Public Media Builds Community Connections with ‘Making Black America’

October 3, 2022

Making Black America

“Making Black America: Through the Grapevine,” the new PBS docuseries by Henry Louis Gates Jr., chronicles how Black people, excluded from white America, built their own social networks and organizations to create a world that highlighted their ability to collectively prosper and define Blackness in ways that transformed America itself.

Dozens of public media stations throughout the country, public radio as well as television, are connecting with those networks and organizations to celebrate the series, which premieres at 9 pm ET/8 CT on Tuesday, October 4, on PBS, PBS.org and the PBS Video app. The four-part series, written, executive produced, and hosted by Gates and directed by Shayla Harris and Stacey L. Holman, airs every Tuesday night in October.

Making Black America | Official Trailer | PBS

“This is an opportunity to reach young people and connect them to this often-neglected heritage, and also to draw attention to some of the Black music institutions that helped form the soundtrack of Black America,” said Bill Johnson, general manager of WRTI, the classical and jazz public radio station in Philadelphia.
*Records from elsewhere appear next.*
Lemma sweep_spec e t :
  st_inv (t_inner t) →
  ∃ t', sweep e t = Ret t' ∧ st_inv (t_inner t') ∧
    st_abs (t_inner t') = kv_del_all (sweep_keys e t) (st_abs (t_inner t)) ∧
    t_expireAt t' = foldl (λ m k, delete k m) (t_expireAt t) (sweep_keys e t) ∧
    t_allKeys t' = t_allKeys t ∖ list_to_set (sweep_keys e t) ∧ t_maxKeys t' = t_maxKeys t.
Proof.
  intros Hi. unfold sweep. rewrite foldl_difference.
  set (t1 := mkTTLStore _ _ _ _ _ _). destruct (sweep_loop_spec (sweep_keys e t) t1) as (t' & E & ?); [exact Hi|].
  exists t'. done.
Qed.

(** Reads: the expired key is removed, otherwise the content is untouched. *)
Definition read_effect e key t t' : Prop :=
  if isExpired (e_now e) key t then removed key t t'
  else t' = with_policy (Policy_Record (e_rec e) key (t_policy t)) t.

Lemma Get_spec e key t :
  st_inv (t_inner t) →
  ∃ t', TTLStore_Get e key t =
          Ret (t', if isExpired (e_now e) key t then None else kv_get key (st_abs (t_inner t))) ∧
        read_effect e key t t'.
Proof.
  intros Hi. unfold TTLStore_Get, read_effect. destruct (isExpired _ _ _).
  - destruct (delExpired_removed key t Hi) as (t' & -> & ?). by exists t'.
  - simpl. rewrite law_Get by exact Hi. by eexists.
Qed.

Lemma HGet_spec e hash key t :
  st_inv (t_inner t) →
  ∃ t', TTLStore_HGet e hash key t =
          Ret (t', if isExpired (e_now e) hash t then None else kv_hget hash key (st_abs (t_inner t))) ∧
        read_effect e hash t t'.
Proof.
  intros Hi. unfold TTLStore_HGet, read_effect. destruct (isExpired _ _ _).
  - destruct (delExpired_removed hash t Hi) as (t' & -> & ?). by exists t'.
  - simpl. rewrite law_HGet by exact Hi. by eexists.
Qed.

Lemma HGetAll_spec e hash t :
  st_inv (t_inner t) →
  ∃ t', TTLStore_HGetAll e hash t =
          Ret (t', if isExpired (e_now e) hash t then None else kv_hgetall hash (st_abs (t_inner t))) ∧
        read_effect e hash t t'.
Proof.
  intros Hi. unfold TTLStore_HGetAll, read_effect. destruct (isExpired _ _ _).
  - destruct (delExpired_removed hash t Hi) as (t' & -> & ?). by exists t'.
  - simpl. rewrite law_HGetAll by exact Hi. by eexists.
Qed.

Lemma Expire_spec e key ttl t :
  st_inv (t_inner t) →
  Expire e key ttl t =
    Ret (match kv_get key (st_abs (t_inner t)) with
         | Some _ => (set_deadline key (e_now e + ttl) t, true)
         | None => (t, false)
         end).
Proof. intros Hi. unfold Expire. rewrite law_Get by exact Hi. simpl. by case_match. Qed.

Lemma read_effect_inv e key t t' : ttl_inv t → read_effect e key t t' → ttl_inv t'.
Proof. intros Hi. unfold read_effect. case_match; [by apply removed_inv|by intros ->]. Qed.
The station participated in a recent event on the change agents, social networks and organizations who built Black community through music in the Philadelphia region, including the Philadelphia Clef Club and Chicken Bone Beach. The event was held by the Temple University College of Liberal Arts Intellectual Heritage Program, whose faculty is building the theme of Making Black America into the spring curriculum. And throughout October, WRTI is promoting the series on-air by spotlighting music from Black-owned labels, often created by musicians unable to get fair, if any, contracts with mainstream record companies.
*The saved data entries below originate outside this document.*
(** A step, and the steps it puts before the rest of the goroutine. *)
Definition iexec (volatile : bool) (c : choice) (i : instr) (s : shared) : shared * list instr :=
  match i with
  | ISet k v => (with_kv (kv_set k v (cs_kv s)) s, [])
  | IHSet h k v => (with_kv (kv_hset h k v (cs_kv s)) s, [])
  | IDel k => (with_kv (kv_del k (cs_kv s)) s, [])
  | IRead => (s, [])
  | ITrack k => (mkShared (cs_kv s) (cs_exp s) ({[k]} ∪ cs_keys s) (cs_max s), [])
  | IUntrack k => (mkShared (cs_kv s) (delete k (cs_exp s)) (cs_keys s ∖ {[k]}) (cs_max s), [])
  | IDeadline k exp => (mkShared (cs_kv s) (<[k := exp]> (cs_exp s)) (cs_keys s) (cs_max s), [])
  | ICheck now k => (s, if overdue now k s then conc_delExpired k else [IRead])
  | IExpire k exp => (s, match kv_get k (cs_kv s) with Some _ => [IDeadline k exp] | None => [] end)
  | IOver => (s, if (0 <? cs_max s)%Z && (cs_max s <? Z.of_nat (size (cs_keys s)))%Z then [ICandidates volatile] else [])
  | ICandidates vol =>
      (s, match c_order c (if vol then dom (cs_exp s) else cs_keys s) with [] => [] | ks => [IVictim ks] end)
  | IVictim ks =>
      (s, if bool_decide (c_pick c ∈ ks) && negb (bool_decide (c_pick c = [])) then conc_delExpired (c_pick c) else [])
  | ISweep now =>
      let ks := overdue_keys c now s in
      (mkShared (cs_kv s) (foldl (λ m k, delete k m) (cs_exp s) ks) (cs_keys s ∖ list_to_set ks) (cs_max s), IDel <$> ks)
  end.

(** The goroutines and the shared state. *)
Definition conf : Type := list (list instr) * shared.

Definition cexec (volatile : bool) (c : choice) (x : conf) : option conf :=
  match x.1 !! c_run c with
  | Some (i :: p) => let '(s', q) := iexec volatile c i x.2 in Some (<[c_run c := q ++ p]> x.1, s')
  | _ => None
  end.

Fixpoint crun (volatile : bool) (cs : list choice) (x : conf) : option conf :=
  match cs with
  | [] => Some x
  | c :: cs' => match cexec volatile c x with Some x' => crun volatile cs' x' | None => None end
  end.

(** A goroutine that runs one of the methods. *)
Inductive method : list instr → Prop :=
| m_Set k v : method (conc_Set k v)
| m_SetWithTTL k v exp : method (conc_SetWithTTL k v exp)
| m_HSet h k v : method (conc_HSet h k v)
| m_Get now k : method (conc_Get now k)
| m_Del k : method (conc_Del k)
| m_Expire k exp : method (conc_Expire k exp)
| m_sweep now : method (conc_sweep now).

Definition finished (x : conf) : Prop := Forall (λ p, p = []) x.1.

(** ** Lemmas *)

(** What a program still owes: a write is followed by the tracking of its
    key, the removal from the tracked keys by the removal from the store. *)
Fixpoint wfp (p : list instr) : Prop :=
  match p with
  | [] => True
  | i :: p' =>
      match i with
      | ISet k _ | IHSet k _ _ => ITrack k ∈ p'
      | IUntrack k => IDel k ∈ p'
      | _ => True
      end ∧ wfp p'
  end.

Definition pending (k : gostring) (p : list instr) : Prop := ITrack k ∈ p ∨ IDel k ∈ p.

Lemma wfp_app p q : wfp p → wfp q → wfp (p ++ q).
Proof. induction p as [|i p IH]; simpl; [done|]. intros [Hi Hp] Hq. split; [destruct i; set_solver|auto]. Qed.

Lemma wfp_dels ks : wfp (fmap IDel ks).
Proof. induction ks; simpl; auto. Qed.

Lemma method_wfp p : method p → wfp p.
Proof. destruct 1; simpl; set_solver. Qed.

Lemma iexec_wfp vol c i s : wfp (iexec vol c i s).2.
Proof. destruct i; simpl; repeat case_match; simpl; try set_solver; apply wfp_dels. Qed.

(** The keys the store holds and the wrapper does not track are those some
    goroutine has yet to track or to delete. *)
Definition conc_inv (x : conf) : Prop :=
  Forall wfp x.1 ∧
  ∀ k, k ∈ kv_dom (cs_kv x.2) → k ∉ cs_keys x.2 → Exists (pending k) x.1.

(** One step of a goroutine [i :: p]: a key that is present and untracked
    after it is owed by what remains of this goroutine, or was present and
    untracked before and [i] was not what it was owed. *)
Lemma iexec_owed vol c i p s s' q k :
  wfp (i :: p) → iexec vol c i s = (s', q) →
  k ∈ kv_dom (cs_kv s') → k ∉ cs_keys s' →
  pending k (q ++ p) ∨
  (k ∈ kv_dom (cs_kv s) ∧ k ∉ cs_keys s ∧ i ≠ ITrack k ∧ i ≠ IDel k).
Proof.
  intros [Hi _] E Hk Hn. unfold pending. destruct i; simpl in *; simplify_eq/=;
    try (right; split_and!; [done..|naive_solver|naive_solver]).
  - rewrite kv_dom_set in Hk. destruct (decide (k = k0)) as [->|]; [set_solver|right; set_solver].
  - rewrite kv_dom_hset in Hk. destruct (decide (k = h)) as [->|]; [set_solver|right; set_solver].
  - rewrite kv_dom_del in Hk. right. set_solver.
  - right. set_solver.
  - destruct (decide (k = k0)) as [->|]; [set_solver|right; set_solver].
  - destruct (decide (k ∈ overdue_keys c now s)) as [Hin|Hin].
    + left. right. apply elem_of_app. left. by apply list_elem_of_fmap_2.
    + right. set_solver.
Qed.

Lemma pending_cons k i p : pending k (i :: p) → i ≠ ITrack k → i ≠ IDel k → pending k p.
Proof. unfold pending. set_solver. Qed.

Lemma cexec_inv vol c x x' : conc_inv x → cexec vol c x = Some x' → conc_inv x'.
Proof.
  destruct x as [ps s]. set (n := c_run c). unfold cexec, conc_inv. fold n. simpl. intros [Hw Hp] E.
  destruct (ps !! n) as [[|i p]|] eqn:En; try done.
  destruct (iexec vol c i s) as [s' q] eqn:Ei. simplify_eq/=.
  pose proof (Forall_lookup_1 _ _ _ _ Hw En) as Hwi. split.
  - apply Forall_insert; [done|]. apply wfp_app; [|apply Hwi].
    pose proof (iexec_wfp vol c i s) as H. by rewrite Ei in H.
  - intros k Hk Hn. destruct (iexec_owed _ _ _ _ _ _ _ k Hwi Ei Hk Hn) as [Ho|(Hk0 & Hn0 & H1 & H2)].
    { apply Exists_exists. exists (q ++ p). split; [|done].
      apply list_elem_of_insert. by eapply lookup_lt_Some. }
    destruct (proj1 (Exists_exists _ _) (Hp k Hk0 Hn0)) as (p0 & Hp0 & Hpend).
    apply list_elem_of_lookup in Hp0 as [m Hm]. apply Exists_exists.
    destruct (decide (m = n)) as [->|Hne].
    + rewrite En in Hm. simplify_eq. exists (q ++ p). split; [apply list_elem_of_insert; by eapply lookup_lt_Some|].
      apply pending_cons in Hpend; [|done..]. unfold pending in *. set_solver.
    + exists p0. split; [|done]. apply (list_elem_of_lookup_2 _ m). by rewrite list_lookup_insert_ne.
Qed.

(** Invariants of [cexec] are invariants of schedules. *)
Lemma crun_ind (P : conf → Prop) vol :
  (∀ c x x', P x → cexec vol c x = Some x' → P x') →
  ∀ cs x x', P x → crun vol cs x = Some x' → P x'.
Proof.
  intros HP cs. induction cs as [|c cs IH]; intros x x' Hx E; simpl in E; [by simplify_eq|].
  destruct (cexec vol c x) as [y|] eqn:Ey; [|done]. eauto.
Qed.

(** *** One key that only one goroutine writes *)

(** Steps that leave the string key [k] and its (absent) deadline alone. *)
Definition spares (k : gostring) (i : instr) : Prop :=
  match i with
  | ISet k' _ | IDel k' | IDeadline k' _ | IExpire k' _ => k' ≠ k
  | ICandidates _ | IVictim _ => False
  | _ => True
  end.

(** Methods with other keys, and reads of and sweeps over all keys. *)
Definition other_method (k : gostring) (p : list instr) : Prop :=
  method p ∧ Forall (spares k) p.

(** No deadline for [k], and no limit on the number of keys. *)
Definition calm (k : gostring) (s : shared) : Prop := cs_exp s !! k = None ∧ (cs_max s ≤ 0)%Z.

Lemma overdue_no_deadline c now k s : cs_exp s !! k = None → k ∉ overdue_keys c now s.
Proof.
  intros E Hin. unfold overdue_keys in Hin. apply list_elem_of_filter in Hin as [Ho _].
  unfold overdue in Ho. by rewrite E in Ho.
Qed.

Lemma iexec_spares vol c i s s' q k :
  spares k i → calm k s → iexec vol c i s = (s', q) →
  calm k s' ∧ Forall (spares k) q ∧ kv_get k (cs_kv s') = kv_get k (cs_kv s).
Proof.
  intros Hi [Hd Hm] E. unfold kv_get, calm. destruct i; simpl in *; simplify_eq/=; split_and!; try done;
    rewrite ?lookup_insert_ne, ?lookup_delete_ne by done; try done.
  - rewrite lookup_delete. by case_decide.
  - destruct (decide (k0 = k)) as [->|]; [by unfold overdue; rewrite Hd; repeat constructor|].
    case_match; repeat constructor; done.
  - case_match; repeat constructor; done.
  - rewrite (proj2 (Z.ltb_ge _ _) Hm). constructor.
  - rewrite foldl_delete_lookup. by case_decide.
  - apply Forall_fmap, Forall_forall. intros k' Hk' ->. by eapply (overdue_no_deadline c now k s).
Qed.

(** Goroutine [n] is before its write of [k], or the write is in place; the
    others never touch it. *)
Definition write_inv (k v : gostring) (n : nat) (x : conf) : Prop :=
  calm k x.2 ∧ (∀ m p, m ≠ n → x.1 !! m = Some p → Forall (spares k) p) ∧
  (x.1 !! n = Some (conc_Set k v) ∨
   ∃ p, x.1 !! n = Some p ∧ Forall (spares k) p ∧ kv_get k (cs_kv x.2) = Some v).

Lemma cexec_write_inv vol k v n c x x' :
  write_inv k v n x → cexec vol c x = Some x' → write_inv k v n x'.
Proof.
  destruct x as [ps s]. set (m := c_run c). unfold cexec, write_inv. fold m. simpl. intros (Hc & Ho & Hn) E.
  destruct (ps !! m) as [[|i p]|] eqn:Em; try done.
  destruct (iexec vol c i s) as [s' q] eqn:Ei. simplify_eq/=.
  pose proof (lookup_lt_Some _ _ _ Em) as Hlt.
  assert (Hstep : spares k i → Forall (spares k) p →
    calm k s' ∧ Forall (spares k) (q ++ p) ∧ kv_get k (cs_kv s') = kv_get k (cs_kv s)).
  { intros Hi Hp. destruct (iexec_spares _ _ _ _ _ _ _ Hi Hc Ei) as (? & ? & ?).
    refine (conj _ (conj _ _)); [done|by apply Forall_app|done]. }
  destruct (decide (m = n)) as [->|Hne].
  - destruct Hn as [Hn|(p0 & Hn & Hp0 & Hg)]; rewrite Em in Hn.
    + unfold conc_Set, conc_evict in Hn. simplify_eq/=. refine (conj Hc (conj _ (or_intror (ex_intro _ [ITrack k; IOver] (conj _ (conj _ _)))))).
      * intros m' p' Hm'. rewrite list_lookup_insert_ne by done. by apply Ho.
      * by rewrite list_lookup_insert_eq.
      * by repeat constructor.
      * unfold kv_get. simpl. by rewrite lookup_insert_eq.
    + simplify_eq. inversion Hp0 as [|?? Hi Hp]; subst. destruct (Hstep Hi Hp) as (H1 & H2 & H3). refine (conj H1 (conj _ _)).
      * intros m' p' Hm'. rewrite list_lookup_insert_ne by done. by apply Ho.
      * right. exists (q ++ p). split_and!; [by rewrite list_lookup_insert_eq|done|by rewrite H3].
  - pose proof (Ho m _ Hne Em) as Hf. inversion Hf as [|?? Hi Hp]; subst.
    destruct (Hstep Hi Hp) as (H1 & H2 & H3). refine (conj H1 (conj _ _)).
    + intros m' p' Hm'. destruct (decide (m' = m)) as [->|].
      * rewrite list_lookup_insert_eq by done. intros. by simplify_eq.
      * rewrite list_lookup_insert_ne by done. by apply Ho.
    + rewrite H3. rewrite list_lookup_insert_ne by done. done.
Qed.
Dozens of other public media stations across the country, many backed by CPB grants, are producing local programming and holding screenings, discussions, and other events -- often working with Historically Black Colleges and Universities, Black Greek organizations, and other networks. Some examples:

Crossing Over: Black Greek Life
'Crossing Over: Black Greek Life' airs on Louisiana Public Broadcasting's public affairs show 'The State We're In'
  • In Louisiana, home of the Southern University system and Dillard, Grambling State and Xavier of Louisiana universities, the four-part series “Crossing Over: Black Greek Life” will air on the Louisiana Public Broadcasting newsmagazine “Louisiana: The State We’re In,” starting Friday, October 7. Anchor Kara St. Cyr hosts the series on the legacy of Black Greek organizations in Louisiana, airing statewide on LPB and in New Orleans on WYES. Both WYES and WWNO, the NPR station in New Orleans, are promoting the series. In addition, WYES and WWNO, NPR’s New Orleans affiliate, along with Dillard University, will hold a “Making Black America” screening and discussion on October 6.
  • WHUT, Howard University Television in Washington, D.C., is hosting a Dinner and a Movie screening on October 4. The event includes a Fireside Chat and trivia game with historical questions promoting the documentary. Howard University’s radio station, WHUR, is also promoting the series.
  • In Texas, public television stations KERA in Dallas, Houston PBS, and Texas PBS in Austin collaborated with KSTU, the public radio station licensed to Texas Southern University, to host a recent virtual screening and panel. KTSU will also host in-person events with the Divine Nine Black Greek organizations and the Houston chapter of the NAACP.
  • Milwaukee PBS and Radio Milwaukee are rallying around the series to engage their audiences. Element Everest-Blanks, a DJ and brand ambassador for HYFIN, Radio Milwaukee’s Urban Alternative channel, spoke at a recent PBS Milwaukee event at the at the Wisconsin Black Historical Society to preview “Making Black America,”  along with “Harriet Tubman: Visions of Freedom” and “Becoming Frederick Douglass,” which are airing October 4 and 11 after “Making Black America.” Radio Milwaukee is also promoting the series, including the episode featuring the Prince Hall Masons history in Wisconsin, on-air and at events.
Making Black America| Baltimore Visionaries- Larry Gibson, WEAA
  • Maryland Public Television and WEAA-FM in Baltimore are hosting a series of Conversations for Change screenings and discussions, including an event at the Reginald F. Lewis Museum in February. In addition, WEAA is airing radio interviews of six Baltimore Visionaries, all at least 60 years old, sharing their perspectives and stories of Baltimore’s racial, political and social history on the weekday radio show Today With Dr. Kaye.